In fact, in order to interpret x, we must use the usual dynamic-scope
rule. We examine all the function calls that are currently active, and
we take the most recently called function that has a declaration of x.
It is to this declaration that the use of x refers.
I've become confused reading this - as far as I know, macro substitution happens in the preprocessing stage, before compilation starts. But if I get it right, the book says it happens when the program is getting executed. Can anyone please clarify this?
The macro itself has no notion of scope, at least not in the same sense as the C language has. Wherever the symbol a appears in the source after the #define (and before a possible #undef) it is replaced by (x + 1).
But the text talks about the scope of x, the symbol in the macro substitution. That is interpreted by the usual C rules. If there is no symbol x in the scope where a was substituted, this is a compilation error.

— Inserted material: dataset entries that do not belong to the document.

(* ===== verification/BTree.v ===== *)
(** [BTreeMap], [BTreeSet] and [HashMap] idioms.  A map is a [gmap]; where the
    code iterates a [BTreeMap] the entries are listed in key order, and the
    [entry(..).or_default()] updates have lemmas for what they accumulate. *)

From S2P Require Import Prelude RustStr.

(** [iter().enumerate()], counting from [n]. *)
Fixpoint enumerate_from {A} (n : nat) (l : list A) : list (nat * A) :=
  match l with
  | [] => []
  | x :: l => (n, x) :: enumerate_from (S n) l
  end.
Definition enumerate {A} (l : list A) : list (nat * A) := enumerate_from 0 l.

Lemma elem_of_enumerate_from {A} n (l : list A) i x :
  (i, x) ∈ enumerate_from n l <-> (n <= i)%nat /\ l !! (i - n)%nat = Some x.
Proof.
  revert n; induction l as [|y l IH]; intros n; cbn [enumerate_from].
  - rewrite elem_of_nil, lookup_nil. naive_solver.
  - rewrite elem_of_cons, IH. destruct (decide (i = n)) as [->|Hne].
    + rewrite Nat.sub_diag. cbn. split; [intros [[= ->]|[? ?]]; [done|lia] | intros [_ [= ->]]; by left].
    + split.
      * intros [[= ? ?]|[? Hl]]; [done|]. split; [lia|].
        by replace (i - n)%nat with (S (i - S n)) by lia.
      * intros [? Hl]. right. split; [lia|].
        by replace (i - n)%nat with (S (i - S n)) in Hl by lia.
Qed.

Lemma elem_of_enumerate {A} (l : list A) i x : (i, x) ∈ enumerate l <-> l !! i = Some x.
Proof.
  unfold enumerate. rewrite elem_of_enumerate_from, Nat.sub_0_r.
  split; [by intros [_ ?] | split; [lia|done]].
Qed.

Lemma enumerate_from_snd {A} n (l : list A) : (enumerate_from n l).*2 = l.
Proof. revert n; induction l as [|x l IH]; intros n; cbn; [done|]. by rewrite IH. Qed.

(** ** Iteration in key order *)

Section iteration.
Context `{Countable K} (leb : K -> K -> bool).

Definition btree_iter {V} (m : gmap K V) : list (K * V) :=
  sort_by (fun a b => leb a.1 b.1) (map_to_list m).
Definition btree_keys {V} (m : gmap K V) : list K := (btree_iter m).*1.
Definition btree_values {V} (m : gmap K V) : list V := (btree_iter m).*2.
Definition btree_set_iter (s : gset K) : list K := sort_by leb (elements s).

Lemma elem_of_btree_iter {V} (m : gmap K V) k v :
  (k, v) ∈ btree_iter m <-> m !! k = Some v.
Proof. unfold btree_iter. by rewrite elem_of_sort_by, elem_of_map_to_list. Qed.

Lemma elem_of_btree_values {V} (m : gmap K V) v :
  v ∈ btree_values m <-> exists k, m !! k = Some v.
Proof.
  unfold btree_values. rewrite list_elem_of_fmap. split.
  - intros ([k v'] & -> & Hk%elem_of_btree_iter). eauto.
  - intros [k Hk%elem_of_btree_iter]. by exists (k, v).
Qed.

Lemma elem_of_btree_set_iter s k : k ∈ btree_set_iter s <-> k ∈ s.
Proof. unfold btree_set_iter. by rewrite elem_of_sort_by, elem_of_elements. Qed.

Lemma length_btree_iter {V} (m : gmap K V) : length (btree_iter m) = size m.
Proof. unfold btree_iter. by rewrite length_sort_by, length_map_to_list. Qed.

Lemma NoDup_btree_keys {V} (m : gmap K V) : NoDup (btree_keys m).
Proof. unfold btree_keys, btree_iter. rewrite sort_by_perm. apply NoDup_fst_map_to_list. Qed.
End iteration.

(** ** [*map.entry(k).or_default() += 1] *)

Section claims.
Context `{Countable K}.

Definition entry_incr (m : gmap K nat) (k : K) : gmap K nat :=
  <[k := S (default 0%nat (m !! k))]> m.
Definition count_claims (l : list K) : gmap K nat := foldl entry_incr ∅ l.

Definition occurrences (k : K) (l : list K) : nat := length (filter (.= k) l).

Lemma occurrences_cons k x l :
  occurrences k (x :: l) = ((if decide (x = k) then 1 else 0) + occurrences k l)%nat.
Proof. unfold occurrences. rewrite filter_cons. by case_decide. Qed.

Lemma occurrences_app k l1 l2 :
  occurrences k (l1 ++ l2) = (occurrences k l1 + occurrences k l2)%nat.
Proof. unfold occurrences. by rewrite list.filter_app, length_app. Qed.

Lemma occurrences_perm k l1 l2 : l1 ≡ₚ l2 -> occurrences k l1 = occurrences k l2.
Proof. unfold occurrences. by intros ->. Qed.

Lemma occurrences_pos k l : (0 < occurrences k l)%nat <-> k ∈ l.
Proof.
  induction l as [|x l IH]; [split; [cbn; lia | by intros ?%elem_of_nil]|].
  rewrite occurrences_cons, elem_of_cons, <- IH. case_decide; intuition (subst; lia || done).
Qed.

Lemma occurrences_zero k l : occurrences k l = 0%nat <-> k ∉ l.
Proof. rewrite <- occurrences_pos. lia. Qed.

Lemma occurrences_NoDup k l : NoDup l -> (occurrences k l <= 1)%nat.
Proof.
  induction 1 as [|x l Hx Hl IH]; [cbn; lia|].
  rewrite occurrences_cons. case_decide; [subst|lia].
  apply occurrences_zero in Hx. lia.
Qed.

Lemma NoDup_occurrences l : (forall k, occurrences k l <= 1)%nat -> NoDup l.
Proof.
  induction l as [|x l IH]; intros Hl; constructor.
  - apply occurrences_zero. specialize (Hl x). rewrite occurrences_cons in Hl.
    case_decide; [lia|done].
  - apply IH. intros k. specialize (Hl k). rewrite occurrences_cons in Hl. lia.
Qed.

Definition positive_count (n : nat) : option nat := if (n =? 0)%nat then None else Some n.

Lemma count_claims_lookup l k :
  count_claims l !! k = positive_count (occurrences k l).
Proof.
  unfold count_claims.
  enough (forall m, foldl entry_incr m l !! k =
    positive_count (default 0%nat (m !! k) + occurrences k l)
    \/ (m !! k = Some 0%nat)) as Hm.
  { destruct (Hm ∅) as [->|Hm']; [|by rewrite lookup_empty in Hm']. by rewrite lookup_empty. }
  induction l as [|x l IH]; intros m; cbn [foldl].
  - destruct (m !! k) as [[|n]|] eqn:E; [by right|left..].
    + change (occurrences k []) with 0%nat. by rewrite Nat.add_0_r.
    + done.
  - rewrite occurrences_cons. destruct (IH (entry_incr m x)) as [->|Hm].
    + unfold entry_incr. rewrite lookup_insert. case_decide; subst; [|by left].
      destruct (m !! k) as [[|n]|]; [by right|left..]; cbn; do 2 f_equal; lia.
    + unfold entry_incr in Hm. rewrite lookup_insert in Hm. case_decide; [done|]. by right.
Qed.

Lemma count_claims_many l k n :
  count_claims l !! k = Some n -> n = occurrences k l.
Proof.
  rewrite count_claims_lookup. unfold positive_count.
  destruct (Nat.eqb_spec (occurrences k l) 0); congruence.
Qed.

Lemma count_claims_one l k : count_claims l !! k = Some 1%nat <-> occurrences k l = 1%nat.
Proof.
  rewrite count_claims_lookup. unfold positive_count.
  destruct (Nat.eqb_spec (occurrences k l) 0) as [->|]; [done|].
  split; congruence.
Qed.
End claims.

(** ** [map.entry(k).or_default().push(v)] and [.insert(v)] *)

Section groups.
Context `{Countable K}.

Definition entry_push {V} (m : gmap K (list V)) (kv : K * V) : gmap K (list V) :=
  <[kv.1 := default [] (m !! kv.1) ++ [kv.2]]> m.
Definition group_push {V} (l : list (K * V)) : gmap K (list V) := foldl entry_push ∅ l.
Definition values_at {V} (k : K) (l : list (K * V)) : list V :=
  (filter (fun kv => kv.1 = k) l).*2.

Lemma elem_of_values_at {V} k (l : list (K * V)) v : v ∈ values_at k l <-> (k, v) ∈ l.
Proof.
  unfold values_at. rewrite list_elem_of_fmap. setoid_rewrite list_elem_of_filter.
  split; [by intros ([??] & -> & <- & ?) | intros ?; by exists (k, v)].
Qed.

Lemma values_at_cons {V} k (kv : K * V) l :
  values_at k (kv :: l) = (if decide (kv.1 = k) then [kv.2] else []) ++ values_at k l.
Proof. unfold values_at. rewrite filter_cons. by case_decide. Qed.

Lemma group_push_default {V} (l : list (K * V)) k :
  default [] (group_push l !! k) = values_at k l.
Proof.
  unfold group_push.
  enough (forall m, default [] (foldl entry_push m l !! k)
                    = default [] (m !! k) ++ values_at k l) as ->
    by (by rewrite lookup_empty).
  induction l as [|[k' v] l IH]; intros m; cbn [foldl].
  - by rewrite app_nil_r.
  - rewrite IH, values_at_cons. unfold entry_push; cbn.
    rewrite lookup_insert. case_decide; subst; cbn; [by rewrite <- app_assoc | done].
Qed.

Lemma group_push_lookup {V} (l : list (K * V)) k vs :
  group_push l !! k = Some vs <-> vs = values_at k l /\ vs <> [].
Proof.
  assert (forall m, (forall vs, m !! k = Some vs -> vs <> []) ->
    forall vs, foldl entry_push m l !! k = Some vs -> vs <> []) as Hne.
  { induction l as [|[k' v] l IH]; intros m Hm; cbn [foldl]; [done|].
    apply IH. intros vs'. unfold entry_push; cbn. rewrite lookup_insert.
    case_decide; [|eauto]. intros [= <-]. by destruct (default [] _). }
  pose proof (group_push_default l k) as Hd. unfold group_push in *. split.
  - intros Hl. rewrite Hl in Hd. split; [done|].
    eapply (Hne ∅); [|exact Hl]. intros ?. by rewrite lookup_empty.
  - intros [-> Hv]. destruct (foldl entry_push ∅ l !! k); cbn in Hd; congruence.
Qed.

Definition entry_insert `{Countable V} (m : gmap K (gset V)) (kv : K * V) : gmap K (gset V) :=
  <[kv.1 := {[kv.2]} ∪ default ∅ (m !! kv.1)]> m.
Definition group_insert `{Countable V} (l : list (K * V)) : gmap K (gset V) :=
  foldl entry_insert ∅ l.

Lemma group_insert_default `{Countable V} (l : list (K * V)) k :
  default ∅ (group_insert l !! k) = list_to_set (values_at k l).
Proof.
  unfold group_insert.
  enough (forall m, default ∅ (foldl entry_insert m l !! k)
                    = default ∅ (m !! k) ∪ list_to_set (values_at k l)) as ->
    by (rewrite lookup_empty; cbn; set_solver).
  induction l as [|[k' v] l IH]; intros m; cbn [foldl].
  - cbn. set_solver.
  - rewrite IH, values_at_cons. unfold entry_insert; cbn.
    rewrite lookup_insert. case_decide; subst; cbn; [set_solver|done].
Qed.

Lemma group_insert_lookup `{Countable V} (l : list (K * V)) k s :
  group_insert l !! k = Some s -> s = list_to_set (values_at k l).
Proof. intros Hl. pose proof (group_insert_default l k) as Hd. by rewrite Hl in Hd. Qed.

Lemma group_insert_some `{Countable V} (l : list (K * V)) k v :
  (k, v) ∈ l -> group_insert l !! k = Some (list_to_set (values_at k l)).
Proof.
  intros Hv%elem_of_values_at. pose proof (group_insert_default l k) as Hd.
  destruct (group_insert l !! k); cbn in Hd; [congruence|].
  assert (v ∈ (∅ : gset V)) by (rewrite Hd; by apply elem_of_list_to_set). set_solver.
Qed.
End groups.

Lemma omap_cons_eq {A B} (f : A -> option B) x l :
  omap f (x :: l) = match f x with Some y => y :: omap f l | None => omap f l end.
Proof. done. Qed.

(** Grouping indexes by an optional key: a group's size is the key's count. *)
Lemma length_values_at_enumerate `{Countable K} {A} (f : A -> option K) k n (l : list A) :
  length (values_at k (omap (fun '(i, x) => (fun k => (k, i)) <$> f x) (enumerate_from n l)))
  = occurrences k (omap f l).
Proof.
  revert n; induction l as [|x l IH]; intros n; [done|].
  cbn [enumerate_from]. rewrite !omap_cons_eq.
  destruct (f x) as [k'|]; cbn [fmap option_fmap option_map]; [|apply IH].
  rewrite values_at_cons, occurrences_cons, length_app, IH. cbn [fst]. by case_decide.
Qed.

(** ** Sums over a map *)

Section sums.
Context `{Countable K} {V : Type}.

Definition map_sum (g : K -> V -> Z) (m : gmap K V) : Z := map_fold (fun k v acc => (g k v + acc)%Z) 0%Z m.
Definition list_sum {A} (g : A -> Z) (l : list A) : Z := foldr (fun x acc => (g x + acc)%Z) 0%Z l.

Lemma map_sum_empty g : map_sum g ∅ = 0%Z.
Proof. done. Qed.

Lemma map_sum_insert g k v m : m !! k = None -> map_sum g (<[k := v]> m) = (g k v + map_sum g m)%Z.
Proof. intros Hk. unfold map_sum. rewrite map_fold_insert_L; [done|intros; lia|done]. Qed.

Lemma map_sum_alter g k (h : option V -> V) m :
  map_sum g (partial_alter (fun old => Some (h old)) k m)
  = (map_sum g m + (g k (h (m !! k)) - default 0 (g k <$> m !! k)))%Z.
Proof.
  assert (partial_alter (fun old => Some (h old)) k m = <[k := h (m !! k)]> (delete k m)) as ->.
  { apply map_eq. intros i. destruct (decide (k = i)) as [<-|Hne].
    - by rewrite lookup_partial_alter_eq, lookup_insert_eq.
    - by rewrite lookup_partial_alter_ne, lookup_insert_ne, lookup_delete_ne by done. }
  rewrite map_sum_insert by apply lookup_delete_eq.
  destruct (m !! k) as [v|] eqn:Hk.
  - pose proof (map_sum_insert g k v (delete k m) (lookup_delete_eq _ _)) as Hold.
    rewrite insert_delete_id in Hold by done. cbn. lia.
  - rewrite delete_id by done. cbn. lia.
Qed.

Lemma map_sum_nonneg g m : (forall k v, m !! k = Some v -> 0 <= g k v)%Z -> (0 <= map_sum g m)%Z.
Proof.
  induction m as [|k v m Hk IH] using map_ind; intros Hg; [done|].
  rewrite map_sum_insert by done. specialize (Hg k v) as Hv. rewrite lookup_insert_eq in Hv. specialize (Hv eq_refl).
  enough (0 <= map_sum g m)%Z by lia. apply IH. intros i w Hi. apply Hg. rewrite lookup_insert_ne; congruence.
Qed.

Lemma map_sum_ge g m k v :
  (forall k v, m !! k = Some v -> 0 <= g k v)%Z -> m !! k = Some v -> (g k v <= map_sum g m)%Z.
Proof.
  intros Hg Hk. rewrite <- (insert_delete_id m k v Hk), map_sum_insert by apply lookup_delete_eq.
  enough (0 <= map_sum g (delete k m))%Z by lia.
  apply map_sum_nonneg. intros i w Hi. apply lookup_delete_Some in Hi as [_ Hi]. auto.
Qed.

Lemma map_sum_zero g m : (forall k v, m !! k = Some v -> g k v = 0%Z) -> map_sum g m = 0%Z.
Proof.
  induction m as [|k v m Hk IH] using map_ind; intros Hg; [done|].
  rewrite map_sum_insert by done. rewrite (Hg k v) by apply lookup_insert_eq.
  rewrite IH; [done|]. intros i w Hi. apply Hg. rewrite lookup_insert_ne; congruence.
Qed.

Lemma list_sum_cons {A} (g : A -> Z) x l : list_sum g (x :: l) = (g x + list_sum g l)%Z.
Proof. done. Qed.

Lemma list_sum_perm {A} (g : A -> Z) l k : l ≡ₚ k -> list_sum g l = list_sum g k.
Proof. induction 1; rewrite ?list_sum_cons; lia. Qed.

Lemma list_sum_app {A} (g : A -> Z) l k : list_sum g (l ++ k) = (list_sum g l + list_sum g k)%Z.
Proof. induction l as [|x l IH]; cbn [app]; rewrite ?list_sum_cons; [done|lia]. Qed.

Lemma list_sum_filter {A} (g : A -> Z) (f : A -> bool) l :
  list_sum g (List.filter f l) = list_sum (fun x => if f x then g x else 0%Z) l.
Proof. induction l as [|x l IH]; cbn [List.filter]; [done|]. destruct (f x) eqn:E; rewrite !list_sum_cons, ?E; lia. Qed.

Lemma list_sum_ext {A} (g h : A -> Z) l : (forall x, x ∈ l -> g x = h x) -> list_sum g l = list_sum h l.
Proof.
  induction l as [|x l IH]; intros Hgh; [done|]. rewrite !list_sum_cons, (Hgh x) by left. f_equal. apply IH.
  intros y Hy. apply Hgh. by right.
Qed.

Lemma list_sum_nonneg {A} (g : A -> Z) l : (forall x, x ∈ l -> 0 <= g x)%Z -> (0 <= list_sum g l)%Z.
Proof.
  induction l as [|x l IH]; intros Hg; [done|]. rewrite list_sum_cons.
  assert (0 <= g x)%Z by (apply Hg; left). enough (0 <= list_sum g l)%Z by lia.
  apply IH. intros y Hy. apply Hg. by right.
Qed.

Lemma btree_iter_sum leb g (m : gmap K V) : list_sum (fun e => g e.1 e.2) (btree_iter leb m) = map_sum g m.
Proof.
  unfold btree_iter. rewrite (list_sum_perm _ _ _ (sort_by_perm _ _)).
  unfold map_sum. rewrite map_fold_foldr. unfold list_sum. by induction (map_to_list m) as [|[k v] l IH]; cbn; [|rewrite IH].
Qed.
End sums.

The macro is not self-contained. It uses a symbol external to the macro, some kind of global variable if you will, but one whose meaning will change according to the place in the source text where the macro is invoked. I think what the quoted text wants to say is that we cannot know what macro a does unless we know where it is evoked.
I've become confused reading this - as far as I know, macro substitution happens in preprocessing stage, before compilation starts.
Yes, this is how a compiler works.
But if I get it right, the book says it happens when the program is getting executed. Can anyone please clarify this?
Speaking without referring to the book, there are other forms of program analysis besides translating source code to object code (a.k.a. compilation). A C compiler replaces macros before compiling, thus losing information about what was originally a macro, because that information is not significant to the rest of the translation process. The question of the scope of x within the macro never comes up, so the compiler may ignore the issue.
Debuggers often implement tighter integration with source code, though. One could conceive of a debugger that points at subexpressions while stepping through the program (I have seen this feature in an embedded toolchain), and furthermore points inside macros which generate expressions (this I have never seen, but it's conceivable). Or, some debuggers allow you to point at any identifier and see its value. Pointing at the macro definition would then require resolving the identifiers used in the macro, as Aho et al discuss there.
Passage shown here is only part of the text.